If the dielectric is polarized, it does not mean that it is charged, that is, it has a total electric charge. With polarization, the total charge of the dielectric does not change. However, a charge can be imparted to a dielectric by transferring a certain number of electrons to it from outside or taking a certain number of its own electrons. In the first case, the dielectric will be negatively charged, and in the second - positively charged.

Such electrification can be produced, for example, by by friction… If you rub a glass rod on silk, then the rod and the silk will be charged with opposite charges (glass - positive, silk - negative).In this case, a certain number of electrons will be selected from the glass rod (a very small fraction of the total number of electrons belonging to all atoms of the glass rod).

So, in metals and other conductors (e.g. electrolytes) charges can move freely in the body. Dielectrics, on the other hand, do not conduct, and in them charges cannot move macroscopic (ie, large compared to the size of atoms and molecules) distances.

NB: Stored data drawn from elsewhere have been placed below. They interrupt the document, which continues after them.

Import runtime.

Abbreviation Statement := ast.Statement.
Abbreviation Frame := (Closure * World)%type.

Definition ADD_METHOD : string := "__add__".
Definition INIT_METHOD : string := "__init__".

(** [obj.TryAs<runtime::ClassInstance>()->Fields()[field_name_]]:
    [operator[]] makes the slot, holding the empty holder, when the instance
    has no such field yet. *)
Definition touch_field (self : positive) (field_name : string) (context : World) : World :=
  {| instances :=
       alter (fun this =>
                {| class_ := class_ this;
                   fields_ := match fields_ this !! field_name with
                              | Some _ => fields_ this
                              | None => <[field_name := None]> (fields_ this)
                              end |}) self (instances context);
     output := output context |}.

(** [field = value], through the reference to the slot. *)
Definition store_field (self : positive) (field_name : string) (value : ObjectHolder)
           (context : World) : World :=
  {| instances :=
       alter (fun this => {| class_ := class_ this;
                             fields_ := <[field_name := value]> (fields_ this) |})
             self (instances context);
     output := output context |}.

(** [context.GetOutputStream() << text << std::endl] *)
Definition write_line (text : string) (context : World) : World :=
  {| instances := instances context;
     output := output context +:+ text +:+ String.String "010"%char EmptyString |}.

(** The loop of [VariableValue::Execute]: [new_closure] starts as a copy of
    the closure; a name that is bound and last is returned, a name bound to
    an instance moves [new_closure] to its fields, any other name leaves
    [new_closure] as it is; falling out of the loop throws. *)
Fixpoint VariableValue_loop (dotted_ids : list string) (new_closure : Closure)
         (closure : Closure) (context : World) : Outcome Frame ObjectHolder :=
  match dotted_ids with
  | [] => Throws (runtime_error
                    ("Unexpected error of the " +:+ dquote +:+ "VariableValue::Execute"
                     +:+ dquote +:+ " method")) (closure, context)
  | id :: rest =>
      match new_closure !! id with
      | Some value =>
          match rest with
          | [] => Returns value (closure, context)
          | _ :: _ =>
              match value with
              | Some (ast.InstancePtr base_ci) =>
                  match instances context !! base_ci with
                  | Some this => VariableValue_loop rest (fields_ this) closure context
                  | None => Undefined
                  end
              | _ => VariableValue_loop rest new_closure closure context
              end
          end
      | None => VariableValue_loop rest new_closure closure context
      end
  end.

Definition VariableValue_Execute (dotted_ids_ : list string) (closure : Closure)
           (context : World) : Outcome Frame ObjectHolder :=
  VariableValue_loop dotted_ids_ closure closure context.

(** Who else holds the object of the holder a node returns.

    [keeps_holder]: [VariableValue], [Assignment] and [FieldAssignment]
    return a copy of a holder that stays in the closure or in the fields of
    an instance; [NewInstance] shares the member of the node and
    [ClassDefinition] copies the holder the node keeps. *)
Definition keeps_holder (node : Statement) : bool :=
  match node with
  | ast.VariableValue _ | ast.Assignment _ _ | ast.FieldAssignment _ _ _
  | ast.NewInstance _ _ | ast.ClassDefinition _ => true
  | _ => false
  end.

(** [makes_object]: these nodes make the object themselves and return its
    only holder, [ObjectHolder::Own] in statement.cpp. (Modelled from the
    spec: a constant returns a fresh owning holder on the literal.) [Add]
    does so for numbers and strings, but hands on the result of [__add__]
    for an instance, so it is not listed. *)
Definition makes_object (node : Statement) : bool :=
  match node with
  | ast.NumericConst _ | ast.StringConst _ | ast.BoolConst _
  | ast.Print _ | ast.Stringify _ | ast.Sub _ _ | ast.Mult _ _ | ast.Div _ _
  | ast.Or _ _ | ast.And _ _ | ast.Not _ | ast.Comparison _ _ _ => true
  | _ => false
  end.

(** Is the object surely still there once the holder [oh], which [node]
    returned, has been destroyed? An instance is a member of its
    [NewInstance] node and a class is kept by its [ClassDefinition] node; a
    number, a string or a boolean is there when [node] keeps a holder on
    it. It is gone when [node] made it ([makes_object]). For the nodes that
    hand on what a method returned ([MethodCall], [Add], [MethodBody]) or
    what one of two bodies returned ([IfElse]) it depends on where the
    object comes from, which the model does not follow: the answer is no. *)
Definition outlives_holder (node : Statement) (oh : ObjectHolder) : bool :=
  match oh with
  | None => true
  | Some (ast.InstancePtr _) | Some (ast.ClassObject _) => true
  | Some (ast.Number _) | Some (ast.String _) | Some (ast.Bool _) => keeps_holder node
  end.

Section Nodes.

(** [Execute] of the child nodes and of method bodies; [depth] bounds the
    chain of [__str__] results that [Print] follows. *)
Variable Execute : Statement -> Closure -> World -> Outcome Frame ObjectHolder.
Variable depth : nat.

(** [for (arg : args_) actual_args.push_back(arg->Execute(closure, context))] *)
Fixpoint ExecuteArgs (args : list Statement) (closure : Closure) (context : World)
  : Outcome Frame (list ObjectHolder) :=
  match args with
  | [] => Returns [] (closure, context)
  | arg :: rest =>
      bind (Execute arg closure context) (fun value '(closure, context) =>
      bind (ExecuteArgs rest closure context) (fun values frame =>
      Returns (value :: values) frame))
  end.

Definition Assignment_Execute (variable_name_ : string) (r_value_ : Statement)
           (closure : Closure) (context : World) : Outcome Frame ObjectHolder :=
  bind (Execute r_value_ closure context) (fun value '(closure, context) =>
  Returns value (<[variable_name_ := value]> closure, context)).

Definition FieldAssignment_Execute (object_ : list string) (field_name_ : string)
           (r_value_ : Statement) (closure : Closure) (context : World)
  : Outcome Frame ObjectHolder :=
  bind (VariableValue_Execute object_ closure context) (fun obj '(closure, context) =>
    match obj with
    | Some (ast.InstancePtr self) =>
        match instances context !! self with
        | None => Undefined
        | Some _ =>
            bind (Execute r_value_ closure (touch_field self field_name_ context))
                 (fun field '(closure, context) =>
                    Returns field (<[field_name_ := field]> closure,
                                   store_field self field_name_ field context))
        end
    | _ => Throws (runtime_error
             "FieldAssignment::Execute. The object is not a custom type")
             (closure, context)
    end).

(** The text of one object on a stream, or [None] for the empty holder. *)
Definition print_holder (oh : ObjectHolder) (closure : Closure) (context : World)
  : Outcome Frame string :=
  match oh with
  | Some obj => enter closure (Print Execute depth obj context)
  | None => Returns "None" (closure, context)
  end.

Fixpoint Print_loop (args : list Statement) (i : nat) (os : string)
         (closure : Closure) (context : World) : Outcome Frame string :=
  match args with
  | [] => Returns os (closure, context)
  | arg :: rest =>
      let os := if Nat.eqb i 0 then os else os +:+ " " in
      bind (Execute arg closure context) (fun oh '(closure, context) =>
      bind (print_holder oh closure context) (fun text '(closure, context) =>
      Print_loop rest (S i) (os +:+ text) closure context))
  end.

Definition Print_Execute (args_ : list Statement) (closure : Closure) (context : World)
  : Outcome Frame ObjectHolder :=
  bind (Print_loop args_ 0 "" closure context) (fun os '(closure, context) =>
  Returns (Some (ast.String os)) (closure, write_line os context)).

Definition MethodCall_Execute (object_ : Statement) (method_ : string)
           (args_ : list Statement) (closure : Closure) (context : World)
  : Outcome Frame ObjectHolder :=
  bind (Execute object_ closure context) (fun obj '(closure, context) =>
    match obj with
    | Some (ast.InstancePtr class_instance) =>
        match instances context !! class_instance with
        | None => Undefined
        | Some this =>
            if negb (HasMethod this method_ (length args_))
            then Throws (runtime_error
                   ("MethodCall::Execute. The class does not have a " +:+ dquote
                    +:+ method_ +:+ dquote +:+ " method with "
                    +:+ dec_of_nat (length args_) +:+ " arguments"))
                   (closure, context)
            else
              bind (ExecuteArgs args_ closure context)
                   (fun actual_args '(closure, context) =>
                      enter closure (Call Execute class_instance method_ actual_args context))
        end
    | _ => Throws (runtime_error "MethodCall::Execute. The object is not a custom type")
                  (closure, context)
    end).

(** [class_instance_] is a member of the node, made by the node's
    constructor; the node is known here by the address of that member. *)
Definition NewInstance_Execute (class_instance_ : positive) (args_ : list Statement)
           (closure : Closure) (context : World) : Outcome Frame ObjectHolder :=
  match instances context !! class_instance_ with
  | None => Undefined
  | Some this =>
      if HasMethod this INIT_METHOD (length args_)
      then
        bind (ExecuteArgs args_ closure context) (fun actual_args '(closure, context) =>
        bind (enter closure (Call Execute class_instance_ INIT_METHOD actual_args context))
             (fun _ frame => Returns (Some (ast.InstancePtr class_instance_)) frame))
      else Returns (Some (ast.InstancePtr class_instance_)) (closure, context)
  end.

(** [runtime::Object* obj_ptr = argument_->Execute(closure, context).Get()]:
    the holder [Execute] returned is a temporary, destroyed at the end of
    the initialiser, before [Print] is called through [obj_ptr]. When the
    object outlives that holder ([outlives_holder]) it is printed. When the
    holder was the only one, [obj_ptr] dangles and the behaviour is
    undefined; where the model cannot tell, it promises nothing, which is
    [Undefined] as well. *)
Definition Stringify_Execute (argument_ : Statement) (closure : Closure)
           (context : World) : Outcome Frame ObjectHolder :=
  bind (Execute argument_ closure context) (fun oh '(closure, context) =>
  if outlives_holder argument_ oh
  then bind (print_holder oh closure context) (fun out frame =>
       Returns (Some (ast.String out)) frame)
  else Undefined).

(** Both operands, left first, then [op] on the two holders. *)
Definition BinaryOperation (lhs_ rhs_ : Statement)
           (op : ObjectHolder -> ObjectHolder -> Closure -> World ->
                 Outcome Frame ObjectHolder)
           (closure : Closure) (context : World) : Outcome Frame ObjectHolder :=
  bind (Execute lhs_ closure context) (fun lhs '(closure, context) =>
  bind (Execute rhs_ closure context) (fun rhs '(closure, context) =>
  op lhs rhs closure context)).

Definition Add_op (lhs rhs : ObjectHolder) (closure : Closure) (context : World)
  : Outcome Frame ObjectHolder :=
  match lhs, rhs with
  | Some (ast.Number l), Some (ast.Number r) =>
      Returns (Some (ast.Number (wrap_int (l + r)))) (closure, context)
  | Some (ast.String l), Some (ast.String r) =>
      Returns (Some (ast.String (l +:+ r))) (closure, context)
  | Some (ast.InstancePtr lhs_ci), _ =>
      match instances context !! lhs_ci with
      | None => Undefined
      | Some this =>
          if HasMethod this ADD_METHOD 1
          then enter closure (Call Execute lhs_ci ADD_METHOD [rhs] context)
          else Throws (runtime_error "Add::Execute is failed") (closure, context)
      end
  | _, _ => Throws (runtime_error "Add::Execute is failed") (closure, context)
  end.

Definition Sub_op (lhs rhs : ObjectHolder) (closure : Closure) (context : World)
  : Outcome Frame ObjectHolder :=
  match lhs, rhs with
  | Some (ast.Number l), Some (ast.Number r) =>
      Returns (Some (ast.Number (wrap_int (l - r)))) (closure, context)
  | _, _ => Throws (runtime_error "Sub::Execute is failed") (closure, context)
  end.

Definition Mult_op (lhs rhs : ObjectHolder) (closure : Closure) (context : World)
  : Outcome Frame ObjectHolder :=
  match lhs, rhs with
  | Some (ast.Number l), Some (ast.Number r) =>
      Returns (Some (ast.Number (wrap_int (l * r)))) (closure, context)
  | _, _ => Throws (runtime_error "Mult::Execute is failed") (closure, context)
  end.

(** [int result = lhs_num->GetValue() / rhs_num->GetValue()]: [int]
    division truncates towards zero. The quotient of the least [int] by -1
    is not an [int]: that division is undefined (on x86 it traps). *)
Definition Div_op (lhs rhs : ObjectHolder) (closure : Closure) (context : World)
  : Outcome Frame ObjectHolder :=
  match lhs, rhs with
  | Some (ast.Number l), Some (ast.Number r) =>
      if r =? 0 then Throws (runtime_error "Div::Execute is failed") (closure, context)
      else if (l =? -2147483648) && (r =? -1) then Undefined
      else Returns (Some (ast.Number (wrap_int (Z.quot l r)))) (closure, context)
  | _, _ => Throws (runtime_error "Div::Execute is failed") (closure, context)
  end.
(** The loop of [load_from_store] appends and removes nothing. *)
Lemma replay_appends now rows :
  forall c k,
    let c' := Partials.replay now rows c in
    PartialsInterval.partials (all c')
    = PartialsInterval.partials (all c) ++ map row_partial rows
    /\ PartialsInterval.partials (current k c')
       = PartialsInterval.partials (current k c) ++ rows_of k rows
    /\ PartialsInterval.additions (current k c')
       = PartialsInterval.additions (current k c)
         + Z.of_nat (List.length (rows_of k rows))
    /\ PartialsInterval.points (all c')
       = PartialsInterval.points (all c) + sum_difficulty (map row_partial rows)
    /\ PartialsInterval.points (all c') - sum_points (items c')
       = PartialsInterval.points (all c) - sum_points (items c).
Proof.
  induction rows as [|[[lid t] d] rows IH]; intros c k c'.
  - unfold c', rows_of. simpl. rewrite !app_nil_r. repeat split; lia.
  - unfold c'. rewrite replay_cons.
    set (c1 := mk _ _ _ _ _).
    destruct (IH c1 k) as (H1 & H2 & H3 & H4 & H5).
    assert (Ecur : current k c1
                   = if String.eqb k lid
                     then fst (PartialsInterval.add now t d false (current lid c))
                     else current k c)
      by (unfold c1; apply current_deposit).
    assert (Eall : all c1 = fst (PartialsInterval.add now t d false (all c)))
      by reflexivity.
    assert (Esum : sum_points (items c1) = sum_points (items c) + d).
    { unfold c1, sum_points. cbn [items].
      rewrite sum_set, points_of_current, add_points. ring. }
    change (map row_partial ((lid, t, d) :: rows))
      with ((t, d) :: map row_partial rows).
    split; [|split; [|split; [|split]]].
    + rewrite H1, Eall, add_partials. now rewrite <- app_assoc.
    + rewrite H2, Ecur, rows_of_cons.
      destruct (String.eqb_spec k lid) as [->|Hne]; [|reflexivity].
      rewrite add_partials. now rewrite <- app_assoc.
    + rewrite H3, Ecur, rows_of_cons.
      destruct (String.eqb_spec k lid) as [->|Hne]; [|simpl; lia].
      rewrite (proj1 (add_additions _ _ _ _ _)). simpl List.length. lia.
    + rewrite H4, Eall, add_points. simpl. ring.
    + rewrite H5, Eall, Esum, add_points. ring.
Qed.

(** X8: [load_from_store] removes nothing, whatever the clock and the
    timestamps: the interval of all launchers receives the rows in their
    order, every launcher receives its own rows in their order and its
    counter goes up by their number, and the difference between the points
    of all launchers and the sum of the points of the launchers is what it
    was before, so that on a new tracker the two are equal after the
    load. *)
Theorem load_from_store_appends_every_row :
  forall (now : Z) (rows : list (string * Z * Z)) (p : Partials.t)
         (launcher_id : string),
    let c := Partials.cache p in
    let c' := Partials.cache (Partials.load_from_store now rows p) in
    PartialsInterval.partials (all c')
    = PartialsInterval.partials (all c) ++ map row_partial rows
    /\ PartialsInterval.partials (current launcher_id c')
       = PartialsInterval.partials (current launcher_id c)
         ++ rows_of launcher_id rows
    /\ PartialsInterval.additions (current launcher_id c')
       = PartialsInterval.additions (current launcher_id c)
         + Z.of_nat (List.length (rows_of launcher_id rows))
    /\ PartialsInterval.points (all c') - sum_points (items c')
       = PartialsInterval.points (all c) - sum_points (items c)
    /\ (items c = [] /\ PartialsInterval.points (all c) = 0 ->
        PartialsInterval.points (all c') = sum_points (items c')
        /\ PartialsInterval.points (all c')
           = sum_difficulty (map row_partial rows)).
Proof.
  intros now rows p launcher_id c c'.
  destruct (replay_appends now rows c launcher_id) as (H1 & H2 & H3 & H4 & H5).
  unfold c'. simpl.
  split; [exact H1|]. split; [exact H2|]. split; [exact H3|].
  split; [exact H5|].
  intros [E0 E1]. rewrite E0, E1 in H5. rewrite E1 in H4.
  unfold sum_points at 2 in H5. simpl in H5. unfold c in *. split; lia.
Qed.

(** X9: on a tracker loaded from the store, the number that the interval
    of a launcher returns for a new partial is the number of rows loaded
    for the launcher plus the number of its partials added since, and the
    estimate step is skipped exactly when that number is not a multiple
    of 5. *)
Theorem number_counts_rows_loaded_and_partials_added :
  forall (now keep time_target : Z) (network : string)
         (rows : list (string * Z * Z)) (calls : list call) (o : call),
    let c := run estimated_size_of calls
               (Partials.replay now rows (init keep time_target network)) in
    let n := Z.of_nat (List.length (rows_of (c_launcher_id o) rows))
             + calls_for (c_launcher_id o) calls in
    snd (PartialsInterval.add (c_now_own o) (c_timestamp o) (c_difficulty o)
           true (current (c_launcher_id o) c)) = n
    /\ (snd (do_call estimated_size_of o c) = NotDue <-> n mod 5 <> 0).
Proof.
  intros now keep time_target network rows calls o c n.
  assert (Hn : snd (PartialsInterval.add (c_now_own o) (c_timestamp o)
                      (c_difficulty o) true (current (c_launcher_id o) c)) = n).
  { rewrite (proj2 (add_additions _ _ _ _ _)). unfold c.
    rewrite additions_run.
    destruct (replay_appends now rows (init keep time_target network)
                (c_launcher_id o)) as (_ & _ & H3 & _).
    rewrite H3. unfold current. simpl. unfold n. lia. }
  split; [exact Hn|].
  unfold do_call. rewrite add_eq. simpl. rewrite Hn.
  destruct (Z.eqb_spec (n mod 5) 0) as [H0|H0].
  - split; [intros H; now apply estimate_outcome_due in H | intros H; lia].
  - split; [intros _; exact H0 | reflexivity].
Qed.
(* ===== verification/_CoqProject ===== *)
-Q . S2P
Prelude.v
Cbor.v
Wire.v
Bitmap.v
Crypto.v
Merkle.v
Keys.v
Identity.v
Object.v
Extension.v
Manifest.v
Offer.v
Ticket.v
Scheduler.v
Control.v
Resume.v
Events.v
Waiting.v
Route.v
Framing.v
Sender.v
Receiver.v
Delivery.v
HandshakeMsg.v
Handshake.v
OfferExchange.v
Session.v
NoPanic.v
Capability.v
Store.v
Keystore.v
Keychain.v
Api.v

In an electric field, the dielectric is only polarized.

Dielectric polarization at a field strength that does not exceed certain values ​​for a given material is proportional to the field strength.

As the voltage increases, however, the internal forces that bind elementary particles of different signs in the molecules become insufficient to hold those particles in the molecules. Then the electrons are ejected from the molecules, the molecule is ionized and the dielectric loses its insulating properties — dielectric breakdown occurs.

The value of the electric field strength at which dielectric breakdown begins is called the breakdown gradient, or dielectric strength.